Proteins are removed by treatment with phenol or chloroform-isoamyl alcohol or phenol chloroform. Proteins can also be removed by salting out proteins by sodium acetate. Trichloromethane (Chloroform) denatures proteins and lipids and makes DNA less soluble in the organic/phenolic phase. 3-methyl-1-butanol (Isoamyl alcohol) acts as anti-foaming agent and separate layers too.

 Another widely used purification technique is to band the DNA in a CsCl density gradient using ultracentrifugation.
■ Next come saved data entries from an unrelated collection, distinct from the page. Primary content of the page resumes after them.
(** Of the indexes that the loops see, the closest is kept. *)
Lemma fold_keep_closer lower l m : m ∈ l -> (forall x, x ∈ l -> beyond lower x m) ->
  fold_left (keep_closer lower) l None = Some m.
Proof.
  assert (Hgen : forall l r, (m ∈ l \/ r = m) -> (forall x, x ∈ l -> beyond lower x m) ->
    beyond lower r m -> fold_left (keep_closer lower) l (Some r) = Some m).
  { clear l. intros l. induction l as [|x l IH]; intros r Hm Hall Hr; simpl.
    - destruct Hm as [[]%not_elem_of_nil| ->]. done.
    - pose proof (Hall x (list_elem_of_here _ _)) as Hx. unfold beyond in *.
      assert (Hall' : forall y, y ∈ l -> beyond lower y m) by (intros y Hy; apply Hall; by right).
      destruct lower; [destruct (Z.ltb_spec r x)|destruct (Z.ltb_spec x r)];
        apply IH; try done; (destruct Hm as [[->|Hm]%elem_of_cons|Hm]; [right; lia|by left|right; lia]). }
  intros Hm Hall. destruct l as [|x l]; [by apply not_elem_of_nil in Hm|]. simpl.
  apply Hgen.
  - apply elem_of_cons in Hm as [->|Hm]; auto.
  - intros y Hy. apply Hall. by right.
  - apply Hall. by left.
Qed.

Section Search.
Context (words : BitmapWords) (netuid : Z) (bm : TickIndexBitmap) (lower : bool).

Definition bottom_hits (w2 : Z) : list Z :=
  match find_closest_active_bit_candidates (get_word words netuid LayerLevel_Bottom w2)
          (start_bit w2 (word_at bm LayerLevel_Bottom) (bit_at bm LayerLevel_Bottom)) lower with
  | [] => []
  | bit :: _ => [layer_to_index (mk_BitmapLayer w2 bit)]
  end.

Definition middle_candidates (w1 : Z) : list Z :=
  find_closest_active_bit_candidates (get_word words netuid LayerLevel_Middle w1)
    (start_bit w1 (word_at bm LayerLevel_Middle) (bit_at bm LayerLevel_Middle)) lower.
Definition top_candidates : list Z :=
  find_closest_active_bit_candidates
    (get_word words netuid LayerLevel_Top (word_at bm LayerLevel_Top))
    (bit_at bm LayerLevel_Top) lower.

Definition middle_hits (w1 : Z) : list Z :=
  flat_map (fun c1 => bottom_hits (layer_to_index (mk_BitmapLayer w1 c1))) (middle_candidates w1).
Definition hits : list Z :=
  flat_map (fun c0 => middle_hits (layer_to_index (mk_BitmapLayer 0 c0))) top_candidates.
End Search.

Lemma fold_left_ext {A B} (f g : A -> B -> A) l a : (forall a b, f a b = g a b) ->
  fold_left f l a = fold_left g l a.
Proof. intros H. revert a. induction l as [|x l IH]; intros a; simpl; [done|]. by rewrite H. Qed.

Lemma find_closest_l2_eq words netuid bm lower w1 found c1 :
  find_closest_l2 words netuid bm lower w1 found c1
  = fold_left (keep_closer lower)
      (bottom_hits words netuid bm lower (layer_to_index (mk_BitmapLayer w1 c1))) found.
Proof.
  unfold find_closest_l2, bottom_hits. by destruct (find_closest_active_bit_candidates _ _ _).
Qed.

Lemma find_closest_l1_eq words netuid bm lower found c0 :
  find_closest_l1 words netuid bm lower found c0
  = fold_left (keep_closer lower)
      (middle_hits words netuid bm lower (layer_to_index (mk_BitmapLayer 0 c0))) found.
Proof.
  unfold middle_hits. rewrite <- fold_left_flat_map. apply fold_left_ext.
  intros. apply find_closest_l2_eq.
Qed.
Precipitating the DNA with an alcohol

Usually ice-cold ethanol or isopropanol is used. Suitable +1 cationic salts are; ammonium acetate, Lithium chloride ,sodium chloride. Salts of nucleic acids and monovalent cations are almost insoluble in alcohol-water mixtures (precipitate as pellet).Since DNA is insoluble in these alcohols; it will aggregate together, giving a pellet upon centrifugation. This step also removes alcohol-soluble salt. The DNA in the aqueous phase is precipitated with cold (0^oC) ethanol. The precipitate is usually redissolved in buffer and treated with phenol or organic solvent to remove the last traces of protein, followed by reprecipitation with cold ethanol.

For high purity, physical purification methods are used.

1)   Isopycnic centrifugation

2)   Ultra filtration